Dubois breaks down four key considerations the VA should address before using ICER’s value assessment framework as part of its formulary development and price negotiations:

  1. Broaden the clinical evidence beyond randomized controlled trials (RCTs): ICER reviews are typically performed just before or as drugs gain approval from the U.S. Food and Drug Administration (FDA). That means the evidence used in ICER’s analysis is almost exclusively data from randomized controlled trials (RCTs) and misses the real-world insights that come from post-approval analysis and research. How does a drug fare among the VA’s unique population? Unless ICER assessments are routinely updated to incorporate data from the VA’s large, information-rich databases, they will be making coverage decisions for service members and their families without the most relevant information and insights from their own patient databases.
  2. Consider the perspective of veterans and their families and the health care system: When it comes to weighing the value of a medication, ICER’s assessments incorporate the perspectives and costs that are most relevant to health systems and payers – not the costs and consequences that can impact service members and their families. Particularly for veterans navigating complex conditions like PTSD, loss of limbs or chronic pain, the ability to return to work or reduce reliance on a caregiver can deliver benefits that are not included in ICER’s calculus of value. 
  3. One size can’t fit all– there is a need for a broader set of value inputs: Assessments of value and what is important to patients differ by disease, the stage of that disease and personal determinants of those patients. ICER’s value framework is one of many tools for decision-makers, like those developed by the American Society of Clinical Oncology or the National Comprehensive Cancer Network.
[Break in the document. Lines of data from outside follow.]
(* ===== verification/JsonTrip.v ===== *)
(** * JsonTrip: a JSON file the exporter of [Plan] and [Writers] has written is one the source of [JsonSource]
    reads, row for row. *)
From stdpp Require Import gmap.
From S2P Require Import Prelude Bytes Text Scan Value Json Batch Plan PlanSpec PlanParts ValueSpec Writers WritersSpec JsonSource JsonSourceSpec JsonText.
#[local] Open Scope nat_scope.
#[local] Set Warnings "-register-all".

(** ** Texts between brackets *)

Lemma inside_join k sep xs : Inside k sep -> Forall (Inside k) xs -> Inside k (join_sep sep xs).
Proof.
  intros Hs. induction 1 as [|x xs Hx Hxs IH]; [apply inside_end|]. cbn. destruct xs; [done|]. apply inside_app; [done|]. by apply inside_app.
Qed.
(** Two spaces after every line feed. *)
Definition shift (x : bytes) : bytes := mjoin ((fun b => if b =b LF then [LF; SP; SP] else [b]) <$> x).
Lemma shift_app a b : shift (a ++ b) = shift a ++ shift b.
Proof. unfold shift. by rewrite fmap_app, join_app. Qed.
Lemma shift_cons b x : shift (b :: x) = (if b =b LF then [LF; SP; SP] else [b]) ++ shift x.
Proof. done. Qed.
Lemma quoted_shift s : Quoted s -> Quoted (shift s).
Proof.
  induction 1 as [|b t Hq Hb _ IH|b t _ IH]; [constructor| |].
  - rewrite shift_cons. destruct (b =b LF); cbn [app]; [do 3 (apply quoted_byte; [done..|]); exact IH|by apply quoted_byte].
  - rewrite shift_cons, shift_cons. change (BACKSLASH =b LF) with false. destruct (b =b LF); cbn [app]; apply quoted_escape; [|done]. by do 2 (apply quoted_byte; [done..|]).
Qed.
Lemma inside_shift k x : Inside k x -> Inside k (shift x).
Proof.
  induction 1 as [|k b t Hq Ho Hc _ IH|k s t Hs _ IH|k o c x t Ho Hc Hx IHx _ IH]; [apply inside_end| | |].
  - rewrite shift_cons. apply inside_app; [|done]. destruct (b =b LF); [by apply inside_plain|]. apply inside_byte; [done..|apply inside_end].
  - rewrite shift_cons, shift_app, shift_cons. cbn. apply inside_string; [by apply quoted_shift|done].
  - rewrite shift_cons, shift_app, shift_cons. assert ((o =b LF) = false) as -> by (unfold is_opener in Ho; rewrite orb_true_iff, !Z.eqb_eq in Ho; by destruct Ho as [-> | ->]).
    assert ((c =b LF) = false) as -> by (unfold is_closer in Hc; rewrite orb_true_iff, !Z.eqb_eq in Hc; by destruct Hc as [-> | ->]). cbn [app]. by apply inside_group.
Qed.
Lemma split_shift x c : (c =b LF) = false ->
  exists line lines, split_inclusive (x ++ [c]) = line :: lines /\ line ++ mjoin ((fun line => B "  " ++ line) <$> lines) = shift x ++ [c].
Proof.
  intros Hc. induction x as [|b x (line & lines & Hs & Hl)].
  - exists [c], []. cbn. by rewrite Hc.
  - cbn [app split_inclusive]. rewrite shift_cons, <- app_assoc, <- Hl, Hs. destruct (b =b LF) eqn:E; do 2 eexists; (split; [reflexivity|]); [|done]. apply Z.eqb_eq in E as ->. done.
Qed.
Lemma indented_shift x c : (c =b LF) = false -> indented (x ++ [c]) = [SP; SP] ++ shift x ++ [c].
Proof. intros Hc. destruct (split_shift x c Hc) as (line & lines & Hs & Hl). unfold indented. rewrite Hs, <- Hl. done. Qed.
The VA should not tie the benefits of their entire population to just a single assessment, but instead incorporate information from a fuller range of approaches to address patient-centered inputs.  
  4. Arbitrary spending limits on individual drugs is an incorrect policy: ICER’s current value framework uses a $915 million budget impact threshold for an individual drug. That static value doesn’t take into account whether the medication treats a large or small patient population. Arbitrary spending limits can put the brakes on using treatments that stand to offer the most benefit for patients, like therapies for Hepatitis C, and potentially reduce other health costs like hospital care.

In the discussion around improving health and health care, few things are more important than upholding our nation’s commitment to veterans and their families. To continue their work to promote quality throughout the system, the VA should proceed with caution before relying on ICER’s assessments.